McCaskell/Bond is not written to guarantee relative seniority as what seems to be alluded to. It is there to prevent another AA/TWA situation.

Every seniority merger/integration has its very own merits. There is a snapshot taken at the time of the announcement so that contracts are not changed to dilute issues like pay differences. The new Airtran contract will have no effect on negotiations or judgements. The 50% + pay difference is what will be considered.

There is no precedence with the SWA/AT integration post M/B. And I can assume that if Swapa does not like where the negotiations are going, they can stretch this out for years and years to their benefit. They must agree on arbitration.

For both of your groups, interesting times could be ahead.
 
And those two cases aren't even remotely recent or applicable. JA had 10 airplanes, and Muse 16. But whatever helps you sleep at night.

Number of airplanes? When has that been relevant? Never.

Even if it was - look at the ratios of the acquired companies vs the parent companies. The examples I cited are very similar to this transaction. Very much apples to apples and far more relevant than the examples you posted.

Like I state: there is NO precedent for a 20 increase in longevity, 50% pay raise and relative seniority. It's a "triple lindy" - it has never been done.

It would be beyond windfall to translate seniority in a 117 seat aircraft, under a regressive contract in ATL into equivalent seniority in a 137/175 seat aircraft, under the industry's richest contract in Phoenix.

Let's play nice and move along.
 
After that we will all have to accept whatever the arbitrator decides.


Which is exactly what the USAPA folks said they would do and than reneged when they didn't like result. They have given up a lot of money and opportunity for that little faux pau.
 
Are we really going to go over all this again?

How much more can be said that hasn't already been said?

Moderator hat on:

As far as being allowed to post, as long as MCDU stays within the ToS, he's free to post in the appropriate forums. This thread is comparing SWA/AAI to AWA/UAir, all of which are Major airlines, it's in the Majors forum, so discuss all you want.

/mod
 
I'm not a smart man...so can anybody explain to me why if it will probably be up to the arbitrator to decide, why hasn't the AW + US been cleared up. Didn't an arbitrator decide on that matter?
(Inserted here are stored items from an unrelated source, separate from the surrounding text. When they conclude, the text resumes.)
(* the arguments [a], with another [level] *)
Definition with_level (a : arguments) (level : value) : arguments :=
  {| name := name a; level := level; fmt := fmt a;
     time_fmt := time_fmt a; utc := utc a; json := json a;
     rename_fields := rename_fields a; static_fields := static_fields a;
     extra := extra a |}.


End Config.

(** * Theorems *)

Import Py Merge.

Section DictFacts.
Context {V : Type}.
Implicit Types (d : list (string * V)) (k : string) (v : V).

Lemma get_set_eq d k v : get k (set k v d) = Some v.
Proof.
  induction d as [|[k' v'] d IH]; simpl.
  - by rewrite String.eqb_refl.
  - destruct (String.eqb k k') eqn:E; simpl; rewrite E; [done | exact IH].
Qed.

Lemma get_set_ne d k k' v : k ≠ k' → get k' (set k v d) = get k' d.
Proof.
  intros Hne. induction d as [|[k0 v0] d IH]; simpl.
  - destruct (String.eqb k' k) eqn:E; [|done].
    apply String.eqb_eq in E. congruence.
  - destruct (String.eqb k k0) eqn:E; simpl.
    + apply String.eqb_eq in E. subst k0.
      destruct (String.eqb k' k) eqn:E'; [|done].
      apply String.eqb_eq in E'. congruence.
    + by rewrite IH.
Qed.

Lemma get_None_notin d k : get k d = None ↔ k ∉ keys d.
Proof.
  induction d as [|[k' v'] d IH]; simpl.
  - split; [intros _; apply not_elem_of_nil | done].
  - destruct (String.eqb k k') eqn:E.
    + apply String.eqb_eq in E. subst. split; [done|].
      intros H. exfalso. apply H. left.
    + apply String.eqb_neq in E. rewrite IH. rewrite not_elem_of_cons.
      tauto.
Qed.

Lemma get_Some_in d k v : get k d = Some v → k ∈ keys d.
Proof.
  intros H. destruct (decide (k ∈ keys d)) as [|Hn]; [done|].
  apply get_None_notin in Hn. congruence.
Qed.
End DictFacts.

Lemma merge_items_nil mapping : merge_items [] mapping = mapping.
Proof. reflexivity. Qed.

Lemma merge_items_cons k v rest mapping :
  merge_items ((k, v) :: rest) mapping = merge_items rest (assign k v mapping).
Proof.
  unfold merge_items, assign, deepmerge, copy. simpl.
  destruct (get k mapping) as [[a|xs|bm]|]; try reflexivity.
  destruct v; reflexivity.
Qed.

Lemma deepmerge_single mapping other :
  deepmerge mapping [other] = merge_items other mapping.
Proof. reflexivity. Qed.

(** The first doctest of [deepmerge]. *)
Example deepmerge_doctest_1 :
  deepmerge
    [("foo", VStr "bar");
     ("more", VDict [("cond", VStr "true"); ("last", VInt 424)])]
    [[("num", VInt 23); ("foo", VStr "not-bar");
      ("more", VDict [("additional", VInt 333)])]]
  = [("foo", VStr "not-bar");
     ("more", VDict [("cond", VStr "true"); ("last", VInt 424);
                     ("additional", VInt 333)]);
     ("num", VInt 23)].
Proof. reflexivity. Qed.

(** The second doctest of [deepmerge]. *)
Example deepmerge_doctest_2 :
  deepmerge
    [("l0", VDict [("l1", VStr "L1"); ("l2", VStr "L2")])]
    [[("l0", VDict [("l2", VDict [("l3", VStr "L3")])])];
     [("foo", VStr "bar")]]
  = [("l0", VDict [("l1", VStr "L1"); ("l2", VDict [("l3", VStr "L3")])]);
     ("foo", VStr "bar")].
Proof. reflexivity. Qed.

Lemma get_assign_eq k v mapping :
  get k (assign k v mapping) = Some (merged (get k mapping) v).
Proof.
  unfold assign, merged.
  destruct (get k mapping) as [[a|xs|bm]|]; try apply get_set_eq.
  destruct v; apply get_set_eq.
Qed.

Lemma get_assign_ne k k' v mapping :
  k ≠ k' → get k' (assign k v mapping) = get k' mapping.
Proof.
  intros Hne. unfold assign.
  destruct (get k mapping) as [[a|xs|bm]|]; try by apply get_set_ne.
  destruct v; by apply get_set_ne.
Qed.

Lemma merge_items_get other : ∀ mapping k,
  NoDup (keys other) →
  get k (merge_items other mapping) =
    match get k other with
    | Some v => Some (merged (get k mapping) v)
    | None => get k mapping
    end.
Proof.
  induction other as [|[k0 v0] rest IH]; intros mapping k Hnd; [done|].
  rewrite merge_items_cons. simpl in Hnd. apply NoDup_cons in Hnd as [Hk0 Hnd].
  rewrite IH by done. simpl.
  destruct (String.eqb k k0) eqn:E.
  - apply String.eqb_eq in E. subst k0.
    apply get_None_notin in Hk0. rewrite Hk0. apply get_assign_eq.
  - apply String.eqb_neq in E.
    rewrite get_assign_ne by congruence. done.
Qed.

(** C2. For a base mapping and an override mapping (a dict: its keys are
    distinct), the result of [deepmerge] holds, under each key of the
    override, the recursive merge when the base value and the override
    value are both dicts and the override value itself otherwise (a list
    replaces whatever was there); a key the override lacks keeps the value
    of the base. *)
Theorem deepmerge_key_rule (base other : dict) (k : string) :
  NoDup (keys other) →
  get k (deepmerge base [other]) =
    match get k other with
    | Some v =>
        Some (match get k base, v with
              | Some (VDict bm), VDict ov => VDict (deepmerge bm [ov])
              | _, _ => v
              end)
    | None => get k base
    end.
Proof. intros Hnd. rewrite deepmerge_single. by apply merge_items_get. Qed.

Lemma deepmerge_key_rule_witness :
  get "more"
    (deepmerge
       [("foo", VStr "bar");
        ("more", VDict [("cond", VStr "true"); ("last", VList [VInt 1])])]
       [[("foo", VList [VInt 2]);
         ("more", VDict [("last", VList [VInt 3])])]])
  = Some (VDict [("cond", VStr "true"); ("last", VList [VInt 3])]).
Proof.
  rewrite (deepmerge_key_rule _ _ "more"); [reflexivity|].
  apply (bool_decide_unpack _). vm_compute. reflexivity.
Defined.

Lemma deepmerge_app (a : dict) (bs cs : list dict) :
  deepmerge (deepmerge a bs) cs = deepmerge a (bs ++ cs).
Proof. unfold deepmerge, copy. by rewrite fold_left_app. Qed.

(** C5. Merging [b] into [a] and then [c] into the result gives what one
    call with both overrides gives: [deepmerge(deepmerge(a, b), c)] equals
    [deepmerge(a, b, c)], for all nested mappings. *)
Theorem deepmerge_assoc (a b c : dict) :
  deepmerge (deepmerge a [b]) [c] = deepmerge a [b; c].
Proof. apply (deepmerge_app a [b] [c]). Qed.

(** ** The store: what [deepmerge] writes to *)

Section Frame.
Import Heap.

Lemma keeps_refl n h : keeps n h h.
Proof. split; [lia | done]. Qed.

Lemma keeps_trans n h1 h2 h3 : keeps n h1 h2 → keeps n h2 h3 → keeps n h1 h3.
Proof.
  intros [L1 A1] [L2 A2]. split; [lia|].
  intros l Hl. by rewrite A2, A1.
Qed.

Lemma keeps_le n n' h h' : n ≤ n' → keeps n' h h' → keeps n h h'.
Proof. intros Hn [L A]. split; [done|]. intros l Hl. apply A. lia. Qed.

Lemma dict_at_Some h l d : dict_at h l = Some d ↔ h !! l = Some (ODict d).
Proof.
  unfold dict_at. destruct (h !! l) as [[d'|xs]|]; naive_solver.
Qed.

Lemma dict_at_lt h l d : dict_at h l = Some d → l < length h.
Proof. intros H%dict_at_Some. by eapply lookup_lt_Some. Qed.

Lemma store_Some h l k v h' :
  store h l k v = Some h' →
  ∃ d, h !! l = Some (ODict d) ∧ h' = <[l := ODict (set k v d)]> h.
Proof.
  unfold store. destruct (dict_at h l) as [d|] eqn:E; simpl; [|done].
  intros [= <-]. exists d. by apply dict_at_Some in E.
Qed.

Lemma store_keeps n h l k v h' :
  n ≤ l → store h l k v = Some h' → keeps n h h'.
Proof.
  intros Hn (d & _ & ->)%store_Some. split.
  - by rewrite length_insert.
  - intros l' Hl'. apply list_lookup_insert_ne. lia.
Qed.

Lemma store_length h l k v h' : store h l k v = Some h' → length h' = length h.
Proof. intros (d & _ & ->)%store_Some. apply length_insert. Qed.

Section Loops.
Variable recur : heap → nat → list nat → option (heap * nat).
Hypothesis recur_keeps : ∀ h m os h' r,
  recur h m os = Some (h', r) → keeps (length h) h h' ∧ r = length h.

Lemma merge_step_keeps n r h k v h' :
  n ≤ r → r < length h →
  merge_step recur r h k v = Some h' → keeps n h h'.
Proof.
  intros Hn Hr. unfold merge_step.
  destruct (dict_at h r) as [cur|]; simpl; [|done].
  assert (∀ x, store h r k x = Some h' → keeps n h h') as Hst
    by (intros x; by apply store_keeps).
  destruct (get k cur) as [[a|bl]|]; [by apply Hst| |by apply Hst].
  destruct v as [a|vl]; [by apply Hst|].
  match goal with |- context [if ?b then _ else _] => destruct b end;
    [|by apply Hst].
  destruct (recur h bl [vl]) as [[h1 r1]|] eqn:E; simpl; [|done].
  intros Hs. apply recur_keeps in E as [K ->].
  eapply keeps_trans.
  - eapply keeps_le; [|exact K]. lia.
  - eapply store_keeps; [|exact Hs]. done.
Qed.

Lemma for_items_keeps n r items : ∀ h h',
  n ≤ r → r < length h →
  for_items recur r items h = Some h' → keeps n h h'.
Proof.
  induction items as [|[k v] rest IH]; intros h h' Hn Hr; simpl.
  - intros [= <-]. apply keeps_refl.
  - destruct (merge_step recur r h k v) as [h1|] eqn:E; simpl; [|done].
    intros Hrest. pose proof (merge_step_keeps n r h k v h1 Hn Hr E) as K.
    eapply keeps_trans; [exact K|].
    apply IH; [done| |done]. destruct K as [L _]. lia.
Qed.

Lemma for_others_keeps n r others : ∀ h h',
  n ≤ r → r < length h →
  for_others recur r others h = Some h' → keeps n h h'.
Proof.
  induction others as [|o rest IH]; intros h h' Hn Hr; simpl.
  - intros [= <-]. apply keeps_refl.
  - destruct (dict_at h o) as [items|]; simpl; [|done].
    destruct (for_items recur r items h) as [h1|] eqn:E; simpl; [|done].
    intros Hrest. pose proof (for_items_keeps n r items h h1 Hn Hr E) as K.
    eapply keeps_trans; [exact K|].
    apply IH; [done| |done]. destruct K as [L _]. lia.
Qed.

Lemma merge_step_is_dict r h k v h' x :
  r < length h →
  merge_step recur r h k v = Some h' →
  Heap.is_dict h x = true → Heap.is_dict h' x = true.
Proof.
  intros Hr Hstep. unfold merge_step in Hstep.
  destruct (dict_at h r) as [cur|]; simpl in Hstep; [|done].
  assert (∀ h1 y, store h1 r k y = Some h' →
            Heap.is_dict h1 x = true → Heap.is_dict h' x = true) as Hst.
  { intros h1 y (d & Hd & ->)%store_Some. destruct x as [a|l]; [done|].
    unfold Heap.is_dict. destruct (decide (l = r)) as [->|Hne].
    - rewrite list_lookup_insert_eq; [done|]. by eapply lookup_lt_Some.
    - by rewrite list_lookup_insert_ne. }
  destruct (get k cur) as [[a|bl]|]; [by eapply Hst| |by eapply Hst].
  destruct v as [a|vl]; [by eapply Hst|].
  destruct (Heap.is_dict h (HRef bl) && Heap.is_dict h (HRef vl));
    [|by eapply Hst].
  destruct (recur h bl [vl]) as [[h1 r1]|] eqn:E; simpl in Hstep; [|done].
  apply recur_keeps in E as [[_ A] ->]. intros Hx.
  eapply Hst; [exact Hstep|]. destruct x as [a|l]; [done|].
  unfold Heap.is_dict in *. rewrite A; [done|].
  destruct (h !! l) eqn:El; [|done]. by eapply lookup_lt_Some.
Qed.

(* the copy after one pass of the loop body: one key is assigned *)
Lemma merge_step_dict r h k v h' cur :
  r < length h →
  merge_step recur r h k v = Some h' →
  dict_at h r = Some cur →
  ∃ w, dict_at h' r = Some (set k w cur) ∧
       (∀ bl vl, get k cur = Some (HRef bl) → v = HRef vl →
                 Heap.is_dict h (HRef bl) = true →
                 Heap.is_dict h (HRef vl) = true →
                 w = HRef (length h)).
Proof.
  intros Hr Hstep Hcur.
  assert (∀ h1 x, h1 !! r = Some (ODict cur) → store h1 r k x = Some h' →
            dict_at h' r = Some (set k x cur)) as Hst.
  { intros h1 x H1 (d & Hd & ->)%store_Some.
    rewrite H1 in Hd. injection Hd as <-.
    apply dict_at_Some, list_lookup_insert_eq. by eapply lookup_lt_Some. }
  pose proof Hcur as Hcur'%dict_at_Some.
  unfold merge_step in Hstep. rewrite Hcur in Hstep. simpl in Hstep.
  destruct (get k cur) as [[a|bl]|] eqn:Hg;
    [exists v; split; [by eapply Hst | done]
    | | exists v; split; [by eapply Hst | done]].
  destruct v as [a|vl]; [exists (HAtom a); split; [by eapply Hst | done]|].
  destruct (Heap.is_dict h (HRef bl)) eqn:Eb;
    [|exists (HRef vl); split;
       [by eapply Hst | intros ?? [= <-] _ ?; congruence]].
  destruct (Heap.is_dict h (HRef vl)) eqn:Ev;
    [|exists (HRef vl); split;
       [by eapply Hst | intros ?? _ [= <-] _ ?; congruence]].
  simpl in Hstep.
  destruct (recur h bl [vl]) as [[h1 r1]|] eqn:E; simpl in Hstep; [|done].
  apply recur_keeps in E as [[_ A] ->].
  exists (HRef (length h)). split; [|done].
  eapply Hst; [|exact Hstep]. by rewrite A.
Qed.

Lemma for_items_untouched r items k : ∀ h h' cur,
  k ∉ keys items → r < length h →
  for_items recur r items h = Some h' →
  dict_at h r = Some cur →
  ∃ dfin, dict_at h' r = Some dfin ∧ get k dfin = get k cur.
Proof.
  induction items as [|[k0 v0] rest IH]; intros h h' cur Hk Hr; simpl.
  - intros [= <-] ?. by exists cur.
  - simpl in Hk. apply not_elem_of_cons in Hk as [Hne Hk].
    destruct (merge_step recur r h k0 v0) as [h1|] eqn:E; simpl; [|done].
    intros Hrest Hcur.
    destruct (merge_step_dict r h k0 v0 h1 cur Hr E Hcur) as (w & Hd1 & _).
    pose proof (merge_step_keeps 0 r h k0 v0 h1 (Nat.le_0_l _) Hr E)
      as [L _].
    destruct (IH h1 h' _ Hk ltac:(lia) Hrest Hd1) as (dfin & Hdf & Hget).
    exists dfin. split; [done|]. rewrite Hget. by apply get_set_ne.
Qed.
So, whats to say that the SW or AT pilots has to except what an arbitrator decides?

When I was hired, my new hire class had breakfast with Herb. I asked him at that time "will Southwest ever grow through merger". He said no, "because of the Culture issue". Obviously, he isn't the one making the decisions around here. I guess what I am getting at is that for 40 years SWA has prided itself on its culture and employee relations. They are fully aware of the disatrous effect a merger can have on culture. I can only believe that SWA's first priority is their employees. I think if they see this is going south, they will not allow a AW/US situation to occur, that would be too costly. What will they do? I don't know. But I do know Gary and Herb are as smart as the come when it comes to running an airline. I am sure they have a wild card! Only time will tell.
 
What will they do?

They still have a choice to not buy the airline if they discover how the real attitudes will play out. There is a line where they can see the culture hit isn't worth the acquisition.

Everything I read is Herb still being a major influence on important decisions.
 
But in the end, it won't matter, and the aribitrator(s) will do what he/she/they want to do, and what that will be is to go with precedent.

Nu

Precedent...Schmecedent...

Who's to say that precedent is sacrosanct and can't change...and thus the direction of legal opinions, once the results play themselves out? Can not arbitrators re-formulate their opinions when they witness a AAA/AWA SLI disaster?? I think that precedent is only good up until that last case, and that legal opinion can change with the times...IMHO.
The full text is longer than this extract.